La farmacia ha bisogno di rifondarsi. Deve andare a occupare nuovi spazi per contrastare la perdita di utile sul farmaco che deriva da manovre e genericazioni. Deve giocare la carta dei servizi ma soprattutto deve incunearsi nel processo di “deospedalizzazione” della Sanità che da anni sposta progressivamente cure e pazienti sul territorio. E deve cambiare modello di remunerazione, per svincolare gli utili dal prezzo della confezione e agganciarli invece alle prestazioni professionali del farmacista.
Si può riassumere in questi termini il progetto di “rifondazione” che Federfarma Piemonte ha presentato sabato in un summit per addetti ai lavori, una sorta di anteprima per saggiare commenti e reazioni in vista del lancio ufficiale. Il quadro da cui muove il progetto è noto: a causa di manovre e genericazioni, negli ultimi dieci anni le farmacie hanno perso in media circa 77mila euro di marginalità.

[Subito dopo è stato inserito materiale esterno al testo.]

(** X6: without [" in 1"], the label is returned as its own display name
    and only component exactly when it holds no parenthesised group on one
    line (an opening parenthesis followed, before any line terminator, by a
    closing one). *)
Theorem formatGasType_fallback_iff (gasType : jsstring) :
  includes (js " in 1") gasType = false ->
  (formatGasType gasType
   = Return {| fmt_displayName := gasType; fmt_components := [gasType] |}
   <-> ~ has_group gasType).
Proof.
  intros I. unfold formatGasType. rewrite I.
  destruct (regexp_match gasType) as [[m1 m2]|] eqn:M.
  - split.
    + intros [= H1 H2] _.
      destruct (regexp_match_Some _ _ _ M) as (pre & ws & post & E & _).
      pose proof (trim_length m2) as Hl. rewrite H2 in Hl.
      rewrite E in Hl at 1. rewrite !length_app in Hl. simpl in Hl.
      rewrite !length_app in Hl. simpl in Hl. lia.
    + intros Hn. exfalso. apply Hn. now apply regexp_match_has_group with (m1, m2).
  - split; [|reflexivity].
    intros _ Hg. now apply regexp_match_complete in Hg.
Qed.

Lemma fallback_instance :
  formatGasType (js "Argon (Ar")
  = Return {| fmt_displayName := js "Argon (Ar"; fmt_components := [js "Argon (Ar"] |}
  <-> ~ has_group (js "Argon (Ar").
Proof.
  apply (formatGasType_fallback_iff (js "Argon (Ar")). reflexivity.
Defined.

(** X7: without [" in 1"], a label with a parenthesised group on one line is
    cut around a group: the display name is the trimmed text [g1] in front,
    which holds no line terminator and may be followed by white space, and
    the only component is the trimmed text [g2] between the parentheses,
    which holds no closing parenthesis and no line terminator. *)
Theorem formatGasType_group (gasType : jsstring) :
  includes (js " in 1") gasType = false ->
  has_group gasType ->
  exists pre g1 ws g2 post,
    gasType = pre ++ g1 ++ ws ++ lparen :: g2 ++ rparen :: post
    /\ all_white ws
    /\ Forall (fun c => is_line_terminator c = false) g1
    /\ Forall (fun c => c <> rparen /\ is_line_terminator c = false) g2
    /\ formatGasType gasType
       = Return {| fmt_displayName := trim g1; fmt_components := [trim g2] |}.
Proof.
  intros I Hg. unfold formatGasType. rewrite I.
  destruct (regexp_match gasType) as [[m1 m2]|] eqn:M.
  - destruct (regexp_match_Some _ _ _ M) as (pre & ws & post & E & Hws & H1 & H2).
    exists pre, m1, ws, m2, post. repeat split; assumption.
  - now apply regexp_match_complete in Hg.
Qed.

Lemma group_instance :
  exists pre g1 ws g2 post,
    js "Chlorine (Cl2)" = pre ++ g1 ++ ws ++ lparen :: g2 ++ rparen :: post
    /\ all_white ws
    /\ Forall (fun c => is_line_terminator c = false) g1
    /\ Forall (fun c => c <> rparen /\ is_line_terminator c = false) g2
    /\ formatGasType (js "Chlorine (Cl2)")
       = Return {| fmt_displayName := trim g1; fmt_components := [trim g2] |}.
Proof.
  apply (formatGasType_group (js "Chlorine (Cl2)")).
  - reflexivity.
  - exists (js "Chlorine "), (js "Cl2"), []. split; [reflexivity|].
    repeat constructor.
Defined.

(** * Further properties of the Number built-ins *)

Section RoundingSigns.

Lemma shr_1_nonneg (mrs : shr_record) :
  (0 <= shr_m mrs)%Z -> (0 <= shr_m (shr_1 mrs))%Z.
Proof.
  destruct mrs as [m r s]. simpl.
  destruct m as [|[p|p|]|[p|p|]]; simpl; lia.
Qed.

Lemma iter_pos_shr_1_nonneg (p : positive) :
  forall mrs, (0 <= shr_m mrs)%Z -> (0 <= shr_m (iter_pos shr_1 p mrs))%Z.
Proof.
  induction p as [p IH|p IH|]; intros mrs H; simpl.
  - apply IH, IH, shr_1_nonneg, H.
  - apply IH, IH, H.
  - apply shr_1_nonneg, H.
Qed.

Lemma shr_fexp_nonneg (m e : Z) (l : location) :
  (0 <= m)%Z -> (0 <= shr_m (fst (shr_fexp prec emax m e l)))%Z.
Proof.
  intros H. unfold shr_fexp, shr.
  assert (H0 : (0 <= shr_m (shr_record_of_loc m l))%Z).
  { destruct l as [|[| |]]; exact H. }
  destruct (fexp prec emax (Zdigits2 m + e) - e)%Z; simpl; try exact H0.
  now apply iter_pos_shr_1_nonneg.
Qed.

Lemma round_nearest_even_nonneg (m : Z) (l : location) :
  (0 <= m)%Z -> (0 <= round_nearest_even m l)%Z.
Proof.
  intros H. destruct l as [|[| |]]; simpl; try lia.
  destruct (Z.even m); lia.
Qed.

(** Rounding a non-negative mantissa gives a Number with the sign asked
    for, never [NaN]. *)
Lemma binary_round_aux_sign (s : bool) (m e : Z) (l : location) :
  (0 <= m)%Z -> has_sign s (binary_round_aux prec emax s m e l).
Proof.
  intros H. unfold binary_round_aux.
  pose proof (shr_fexp_nonneg m e l H) as H1.
  destruct (shr_fexp prec emax m e l) as [mrs' e'] eqn:E1. simpl in H1.
  pose proof (shr_fexp_nonneg _ e' loc_Exact
                (round_nearest_even_nonneg _ (loc_of_shr_record mrs') H1)) as H2.
  destruct (shr_fexp prec emax (round_nearest_even (shr_m mrs') (loc_of_shr_record mrs')) e' loc_Exact)
    as [mrs'' e''] eqn:E2. simpl in H2.
  destruct (shr_m mrs'') as [|p|p]; [reflexivity| |lia].
  destruct (e'' <=? emax - prec)%Z; reflexivity.
Qed.

(** Rounding commutes with a change of sign. *)
Lemma binary_round_aux_opp (s : bool) (m e : Z) (l : location) :
  binary_round_aux prec emax (negb s) m e l
  = SFopp (binary_round_aux prec emax s m e l).
Proof.
  unfold binary_round_aux.
  destruct (shr_fexp prec emax m e l) as [mrs' e'].
  destruct (shr_fexp prec emax _ e' loc_Exact) as [mrs'' e''].
  destruct (shr_m mrs'') as [|p|p]; try reflexivity.
  destruct (e'' <=? emax - prec)%Z; reflexivity.
Qed.

Lemma binary_round_sign (s : bool) (m : positive) (e : Z) :
  has_sign s (binary_round prec emax s m e).
Proof.
  unfold binary_round. destruct (shl_align m e _) as [mz ez].
  apply binary_round_aux_sign. lia.
Qed.

Lemma binary_round_opp (s : bool) (m : positive) (e : Z) :
  binary_round prec emax (negb s) m e = SFopp (binary_round prec emax s m e).
Proof.
  unfold binary_round. destruct (shl_align m e _) as [mz ez].
  apply binary_round_aux_opp.
Qed.

Lemma has_sign_not_NaN (s : bool) (x : number) : has_sign s x -> isNaN x = false.
Proof. destruct x; simpl; [reflexivity|reflexivity|intros []|reflexivity]. Qed.

Lemma has_sign_not_negative (x : number) : has_sign false x -> not_negative x.
Proof. destruct x; simpl; auto. Qed.

End RoundingSigns.

Section ParseIntFacts.

Lemma parseInt_unfold (s : jsstring) :
  parseInt s =
  match trimStart s with
  | c :: r =>
      if (c =? 45)%N then parseInt_unsigned true r
      else if (c =? 43)%N then parseInt_unsigned false r
      else parseInt_unsigned false (c :: r)
  | [] => parseInt_unsigned false []
  end.
Proof.
  unfold parseInt, parseInt_unsigned.
  destruct (trimStart s) as [|c r]; [reflexivity|].
  destruct (c =? 45)%N; [reflexivity|]. destruct (c =? 43)%N; reflexivity.
Qed.

Lemma trimStart_white_prefix (w s : jsstring) :
  all_white w -> trimStart (w ++ s) = trimStart s.
Proof.
  induction 1 as [|c w W _ IH]; [reflexivity|]. simpl. now rewrite W.
Qed.

Lemma trimStart_clean (s : jsstring) : starts_clean s -> trimStart s = s.
Proof. destruct s as [|c s]; [reflexivity|]. simpl. now intros ->. Qed.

Il primo margine sulla ricetta è sceso ormai a 4,65 euro per le urbane e tutto fa pensare che la discesa sia destinata a proseguire. «Quello che facevamo fino a ieri» ha detto senza mezzi termini Marco Cossolo, segretario di Federfarma Piemonte «non serve più». «Non si cambia» ha rincarato Luciano Platter, presidente di Federfarma Torino «se non c’è cambiamento di mentalità». Le farmacie, in sostanza, devono imparare a fare qualcos’altro ed ecco allora la proposta piemontese della “farmacia di comunità”: una farmacia che fa servizi ma soprattutto che si propone al Servizio sanitario come partner in grado di risolvere i suoi problemi di assistenza sul territorio. «La parola d’ordine oggi è deospedalizzare» ha ricordato il presidente di Federfarma Piemonte, Massimo Mana «noi dobbiamo inserirci in questo processo e andare a prendere le risorse del livello ospedaliero». Le opportunità per farlo sono quelle che derivano dalle esigenze di Asl e Regioni nella gestione dell’assistenza sul territorio: servizi domiciliari, compliance, screening e presa in carico. «I diabetici incidono per il 7% della spesa Ssn» ha detto ancora Mana «e il 5% di loro non sa di esserlo. Riuscire a “scovarli” e assicurarne la presa in carico da parte dello specialista garantisce risparmi consistenti al Ssn; chi meglio delle farmacie può essere decisivo?».
Per reggersi sulle proprie gambe, tuttavia, la farmacia di comunità ha bisogno di un nuovo modello di remunerazione: non quello misto “alla tedesca” (fisso più margine) ma uno più articolato, che retribuisca il titolare per le prestazioni professionali, come in Svizzera o Francia. Nel programma piemontese c’è un modello di proposta con percentuali e proiezioni, che prevede compensi per l’identificazione dei pazienti a rischio, per l’apertura di una scheda paziente informatizzata, per il monitoraggio della compliance e così via. «Su questa proposta andrà trovato un sano e franco confronto con le Regioni» ha concluso Mana «ma sono convinto che riusciremo a convincerle dimostrando dati alla mano i risparmi che possono ricavare da una farmacia non più imperniata solo sulla chimica ma anche sulla clinica».
Prima bisognerà fare in modo che la proposta di Federfarma Piemonte diventi la proposta di tutto il sindacato.